__Material provided__
Lemma block_roundtrip_witness :
  exists it, NewIterator (mkBlock (block_contents 2 example_kv)) BytewiseComparator = inl it /\
    collect 5 (Iter.SeekToFirst it) = example_kv /\
    (Iter.Valid (Iter.Seek it [1; 9]) = true /\
     example_kv !! 3%nat = Some (Iter.key (Iter.Seek it [1; 9]), Iter.value (Iter.Seek it [1; 9]))) /\
    Iter.status (Iter.Seek it [1; 9]) = OK.
Proof.
  apply (block_roundtrip 2 example_kv BytewiseComparator bytes_ok _ [1; 9]).
  - repeat constructor; done.
  - lia.
  - by vm_compute.
  - repeat constructor; done.
  - repeat constructor; by vm_compute.
Defined.

(** The block iterator never hangs on corrupted contents: for every byte string
    below 4 GiB taken as a block, the binary search, the linear scans of Seek, Prev
    and SeekToLast and the backward search of Prev give the same result with any
    amount of fuel from the one the model uses, so the loops of the code end; and
    every successful ParseNextKey moves strictly forward inside the block. *)
Theorem block_iterator_terminates (contents : bytes) (c : Comparator) (it it' : Iter) (t : bytes)
  (bound o : Z) (m : nat)
  (Hok : bytes_ok contents) (Hsize : blen contents < 2 ^ 32)
  (Hnew : NewIterator (mkBlock contents) c = inl it)
  (Hit' : idata_ it' = idata_ it /\ restarts_ it' = restarts_ it /\
          num_restarts_ it' = num_restarts_ it /\ 0 <= restart_index_ it')
  (Hm : (scan_fuel it' + Z.to_nat (num_restarts_ it') + Z.to_nat (restart_index_ it') < m)%nat) :
  seek_restart m it' t 0 (num_restarts_ it' - 1) =
    seek_restart (Z.to_nat (num_restarts_ it')) it' t 0 (num_restarts_ it' - 1) /\
  seek_scan m it' t = seek_scan (scan_fuel it') it' t /\
  scan_to m it' bound = scan_to (scan_fuel it') it' bound /\
  prev_restart m it' o = prev_restart (S (Z.to_nat (restart_index_ it'))) it' o /\
  (forall it'', ParseNextKey it' = (true, it'') ->
     NextEntryOffset it' < NextEntryOffset it'' <= restarts_ it').
Proof.
  destruct (readable_new c contents it Hok Hsize Hnew) as [[Hb Hl Hn] Hpos].
  destruct Hit' as (E1 & E2 & E3 & Hri).
  assert (readable it') as Hr by (constructor; rewrite ?E1, ?E2, ?E3; done).
  pose proof (scan_fuel_left it').
  split; [apply seek_restart_fuel; [done|lia|lia|lia|lia]|].
  split; [apply seek_scan_fuel; [done|lia|lia]|].
  split; [apply scan_to_fuel; [done|lia|lia]|].
  split; [apply prev_restart_fuel; lia|].
  intros it'' E. by apply ParseNextKey_progress in E as (_ & _ & ?).
Qed.

Definition corrupt_block : bytes := [0; 200; 1; 7; 255; 255; 0; 0; 0; 0; 1; 0; 0; 0].

Lemma block_iterator_terminates_witness :
  let it := Iter.new BytewiseComparator corrupt_block 6 1 in
  seek_scan 100 it [3] = seek_scan 7 it [3].
Proof.
  set (it := Iter.new BytewiseComparator corrupt_block 6 1).
  assert (NewIterator (mkBlock corrupt_block) BytewiseComparator = inl it) as Hnew by reflexivity.
  assert (bytes_ok corrupt_block) as Hok by (repeat constructor; done).
  refine (proj1 (proj2 (block_iterator_terminates corrupt_block BytewiseComparator it it [3] 0 0 100
    Hok _ Hnew _ _))).
  - done.
  - done.
  - cbn. lia.
Defined.

(** The entry bound check can be bypassed: [non_shared + value_length] is added in
    32 bits, so a corrupted header of two lengths that sum to 2^32 passes it although
    the key it announces lies wholly outside the block. *)
Theorem block_entry_bound_overflow (n : Z) (Hn : 0 < n < 2 ^ 32) :
  let data := entry_header 0 n (2 ^ 32 - n) in
  DecodeEntry data 0 (blen data) = Some (0, n, 2 ^ 32 - n, blen data).
Proof.
  intros data. assert (is_u32 0 /\ is_u32 n /\ is_u32 (2 ^ 32 - n)) as (H0 & H1 & H2) by ulia.
  pose proof (entry_header_len _ _ _ H0 H1 H2) as Hlen. fold data in Hlen.
  pose proof (entry_header_bytes _ _ _ [] H0 H1 H2) as Hbytes. cbv zeta in Hbytes.
  fold data in Hbytes. rewrite app_nil_r in Hbytes.
  unfold DecodeEntry. rewrite (proj2 (Z.ltb_ge _ 3)) by lia.
  destruct (Z.ltb_spec (Z.lor (Z.lor (at_ data 0) (at_ data (0 + 1))) (at_ data (0 + 2))) 128) as [Hlt|].
  { change (at_ data 0) with (nth 0 data 0) in Hlt. change (at_ data (0 + 1)) with (nth 1 data 0) in Hlt.
    change (at_ data (0 + 2)) with (nth 2 data 0) in Hlt. apply Hbytes in Hlt. ulia. }
  assert (sub data 0 (blen data - 0) = data ++ []) as ->.
  { unfold sub. rewrite app_nil_r. apply take_blen. blia. }
  unfold data at 1. unfold entry_header. rewrite <- !app_assoc.
  change GetVarint32Ptr with GetVarint32. rewrite !roundtrip by done.
  rewrite blen_nil, Z.sub_0_r, Z.sub_diag.
  replace (n + (2 ^ 32 - n)) with (2 ^ 32) by lia. done.
Qed.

__Exercise details__
A word-for-word copy of all the entries above is required.

__Exercise result__
Lemma block_roundtrip_witness :
  exists it, NewIterator (mkBlock (block_contents 2 example_kv)) BytewiseComparator = inl it /\
    collect 5 (Iter.SeekToFirst it) = example_kv /\
    (Iter.Valid (Iter.Seek it [1; 9]) = true /\
     example_kv !! 3%nat = Some (Iter.key (Iter.Seek it [1; 9]), Iter.value (Iter.Seek it [1; 9]))) /\
    Iter.status (Iter.Seek it [1; 9]) = OK.
Proof.
  apply (block_roundtrip 2 example_kv BytewiseComparator bytes_ok _ [1; 9]).
  - repeat constructor; done.
  - lia.
  - by vm_compute.
  - repeat constructor; done.
  - repeat constructor; by vm_compute.
Defined.

(** The block iterator never hangs on corrupted contents: for every byte string
    below 4 GiB taken as a block, the binary search, the linear scans of Seek, Prev
    and SeekToLast and the backward search of Prev give the same result with any
    amount of fuel from the one the model uses, so the loops of the code end; and
    every successful ParseNextKey moves strictly forward inside the block. *)
Theorem block_iterator_terminates (contents : bytes) (c : Comparator) (it it' : Iter) (t : bytes)
  (bound o : Z) (m : nat)
  (Hok : bytes_ok contents) (Hsize : blen contents < 2 ^ 32)
  (Hnew : NewIterator (mkBlock contents) c = inl it)
  (Hit' : idata_ it' = idata_ it /\ restarts_ it' = restarts_ it /\
          num_restarts_ it' = num_restarts_ it /\ 0 <= restart_index_ it')
  (Hm : (scan_fuel it' + Z.to_nat (num_restarts_ it') + Z.to_nat (restart_index_ it') < m)%nat) :
  seek_restart m it' t 0 (num_restarts_ it' - 1) =
    seek_restart (Z.to_nat (num_restarts_ it')) it' t 0 (num_restarts_ it' - 1) /\
  seek_scan m it' t = seek_scan (scan_fuel it') it' t /\
  scan_to m it' bound = scan_to (scan_fuel it') it' bound /\
  prev_restart m it' o = prev_restart (S (Z.to_nat (restart_index_ it'))) it' o /\
  (forall it'', ParseNextKey it' = (true, it'') ->
     NextEntryOffset it' < NextEntryOffset it'' <= restarts_ it').
Proof.
  destruct (readable_new c contents it Hok Hsize Hnew) as [[Hb Hl Hn] Hpos].
  destruct Hit' as (E1 & E2 & E3 & Hri).
  assert (readable it') as Hr by (constructor; rewrite ?E1, ?E2, ?E3; done).
  pose proof (scan_fuel_left it').
  split; [apply seek_restart_fuel; [done|lia|lia|lia|lia]|].
  split; [apply seek_scan_fuel; [done|lia|lia]|].
  split; [apply scan_to_fuel; [done|lia|lia]|].
  split; [apply prev_restart_fuel; lia|].
  intros it'' E. by apply ParseNextKey_progress in E as (_ & _ & ?).
Qed.

Definition corrupt_block : bytes := [0; 200; 1; 7; 255; 255; 0; 0; 0; 0; 1; 0; 0; 0].

Lemma block_iterator_terminates_witness :
  let it := Iter.new BytewiseComparator corrupt_block 6 1 in
  seek_scan 100 it [3] = seek_scan 7 it [3].
Proof.
  set (it := Iter.new BytewiseComparator corrupt_block 6 1).
  assert (NewIterator (mkBlock corrupt_block) BytewiseComparator = inl it) as Hnew by reflexivity.
  assert (bytes_ok corrupt_block) as Hok by (repeat constructor; done).
  refine (proj1 (proj2 (block_iterator_terminates corrupt_block BytewiseComparator it it [3] 0 0 100
    Hok _ Hnew _ _))).
  - done.
  - done.
  - cbn. lia.
Defined.

(** The entry bound check can be bypassed: [non_shared + value_length] is added in
    32 bits, so a corrupted header of two lengths that sum to 2^32 passes it although
    the key it announces lies wholly outside the block. *)
Theorem block_entry_bound_overflow (n : Z) (Hn : 0 < n < 2 ^ 32) :
  let data := entry_header 0 n (2 ^ 32 - n) in
  DecodeEntry data 0 (blen data) = Some (0, n, 2 ^ 32 - n, blen data).
Proof.
  intros data. assert (is_u32 0 /\ is_u32 n /\ is_u32 (2 ^ 32 - n)) as (H0 & H1 & H2) by ulia.
  pose proof (entry_header_len _ _ _ H0 H1 H2) as Hlen. fold data in Hlen.
  pose proof (entry_header_bytes _ _ _ [] H0 H1 H2) as Hbytes. cbv zeta in Hbytes.
  fold data in Hbytes. rewrite app_nil_r in Hbytes.
  unfold DecodeEntry. rewrite (proj2 (Z.ltb_ge _ 3)) by lia.
  destruct (Z.ltb_spec (Z.lor (Z.lor (at_ data 0) (at_ data (0 + 1))) (at_ data (0 + 2))) 128) as [Hlt|].
  { change (at_ data 0) with (nth 0 data 0) in Hlt. change (at_ data (0 + 1)) with (nth 1 data 0) in Hlt.
    change (at_ data (0 + 2)) with (nth 2 data 0) in Hlt. apply Hbytes in Hlt. ulia. }
  assert (sub data 0 (blen data - 0) = data ++ []) as ->.
  { unfold sub. rewrite app_nil_r. apply take_blen. blia. }
  unfold data at 1. unfold entry_header. rewrite <- !app_assoc.
  change GetVarint32Ptr with GetVarint32. rewrite !roundtrip by done.
  rewrite blen_nil, Z.sub_0_r, Z.sub_diag.
  replace (n + (2 ^ 32 - n)) with (2 ^ 32) by lia. done.
Qed.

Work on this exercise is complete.